■ **Excerpted records**
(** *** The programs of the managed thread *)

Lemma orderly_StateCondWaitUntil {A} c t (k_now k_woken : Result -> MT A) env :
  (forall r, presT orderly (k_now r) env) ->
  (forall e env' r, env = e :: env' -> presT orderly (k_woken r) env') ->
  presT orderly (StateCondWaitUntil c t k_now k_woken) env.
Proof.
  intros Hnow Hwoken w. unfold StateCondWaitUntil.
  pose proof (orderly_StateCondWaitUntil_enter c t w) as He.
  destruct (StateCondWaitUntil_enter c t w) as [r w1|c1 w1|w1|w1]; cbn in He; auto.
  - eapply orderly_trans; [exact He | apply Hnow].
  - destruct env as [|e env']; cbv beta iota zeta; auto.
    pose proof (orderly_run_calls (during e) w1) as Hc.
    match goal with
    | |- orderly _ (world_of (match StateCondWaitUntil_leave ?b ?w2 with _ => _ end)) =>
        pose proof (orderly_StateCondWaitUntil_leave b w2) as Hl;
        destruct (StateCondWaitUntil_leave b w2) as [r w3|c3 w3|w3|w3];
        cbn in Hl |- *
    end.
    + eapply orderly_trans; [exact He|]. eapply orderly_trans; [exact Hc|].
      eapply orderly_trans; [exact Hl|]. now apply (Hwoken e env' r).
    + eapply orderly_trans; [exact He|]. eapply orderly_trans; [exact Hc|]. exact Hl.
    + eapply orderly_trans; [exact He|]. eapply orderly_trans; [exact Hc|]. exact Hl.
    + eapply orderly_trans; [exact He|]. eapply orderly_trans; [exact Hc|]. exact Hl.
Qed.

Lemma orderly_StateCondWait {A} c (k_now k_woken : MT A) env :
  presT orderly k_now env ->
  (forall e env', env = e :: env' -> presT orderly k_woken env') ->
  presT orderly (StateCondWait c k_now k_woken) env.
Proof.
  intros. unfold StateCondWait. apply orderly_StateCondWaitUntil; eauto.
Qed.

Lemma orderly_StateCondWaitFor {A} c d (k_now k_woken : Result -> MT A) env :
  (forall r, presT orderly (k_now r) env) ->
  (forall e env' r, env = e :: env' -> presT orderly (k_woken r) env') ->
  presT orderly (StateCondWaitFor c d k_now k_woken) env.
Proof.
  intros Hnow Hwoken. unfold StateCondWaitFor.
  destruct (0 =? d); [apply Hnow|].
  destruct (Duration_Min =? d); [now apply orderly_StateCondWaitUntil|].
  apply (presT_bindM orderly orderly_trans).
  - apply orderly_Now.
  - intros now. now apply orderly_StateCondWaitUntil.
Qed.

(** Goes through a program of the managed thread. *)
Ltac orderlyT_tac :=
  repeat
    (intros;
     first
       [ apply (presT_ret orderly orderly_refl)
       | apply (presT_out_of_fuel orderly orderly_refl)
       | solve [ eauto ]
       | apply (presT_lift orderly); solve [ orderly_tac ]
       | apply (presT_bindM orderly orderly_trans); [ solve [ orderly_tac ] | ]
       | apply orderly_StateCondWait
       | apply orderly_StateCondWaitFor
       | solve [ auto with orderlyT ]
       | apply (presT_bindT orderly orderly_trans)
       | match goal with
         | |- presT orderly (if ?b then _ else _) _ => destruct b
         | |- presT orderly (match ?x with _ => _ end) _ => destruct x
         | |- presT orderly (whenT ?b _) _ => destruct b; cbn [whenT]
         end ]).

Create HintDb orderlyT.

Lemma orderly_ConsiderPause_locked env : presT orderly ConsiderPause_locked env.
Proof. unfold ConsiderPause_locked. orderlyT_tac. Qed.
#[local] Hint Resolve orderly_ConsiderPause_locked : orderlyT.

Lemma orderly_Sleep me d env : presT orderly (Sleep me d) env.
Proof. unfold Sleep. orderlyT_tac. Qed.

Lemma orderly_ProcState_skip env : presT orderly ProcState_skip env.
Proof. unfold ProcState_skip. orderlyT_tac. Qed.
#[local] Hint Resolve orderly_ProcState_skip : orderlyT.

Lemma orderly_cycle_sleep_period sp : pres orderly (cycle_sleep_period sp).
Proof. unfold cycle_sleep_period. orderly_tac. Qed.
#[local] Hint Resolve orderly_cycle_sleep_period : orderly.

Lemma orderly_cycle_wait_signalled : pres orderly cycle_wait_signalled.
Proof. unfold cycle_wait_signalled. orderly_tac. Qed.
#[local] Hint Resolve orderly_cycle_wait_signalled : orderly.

■ **Your goal**
Please tally the lines of the data in which the string "local" appears and write only the total.

■ **Written solution**
4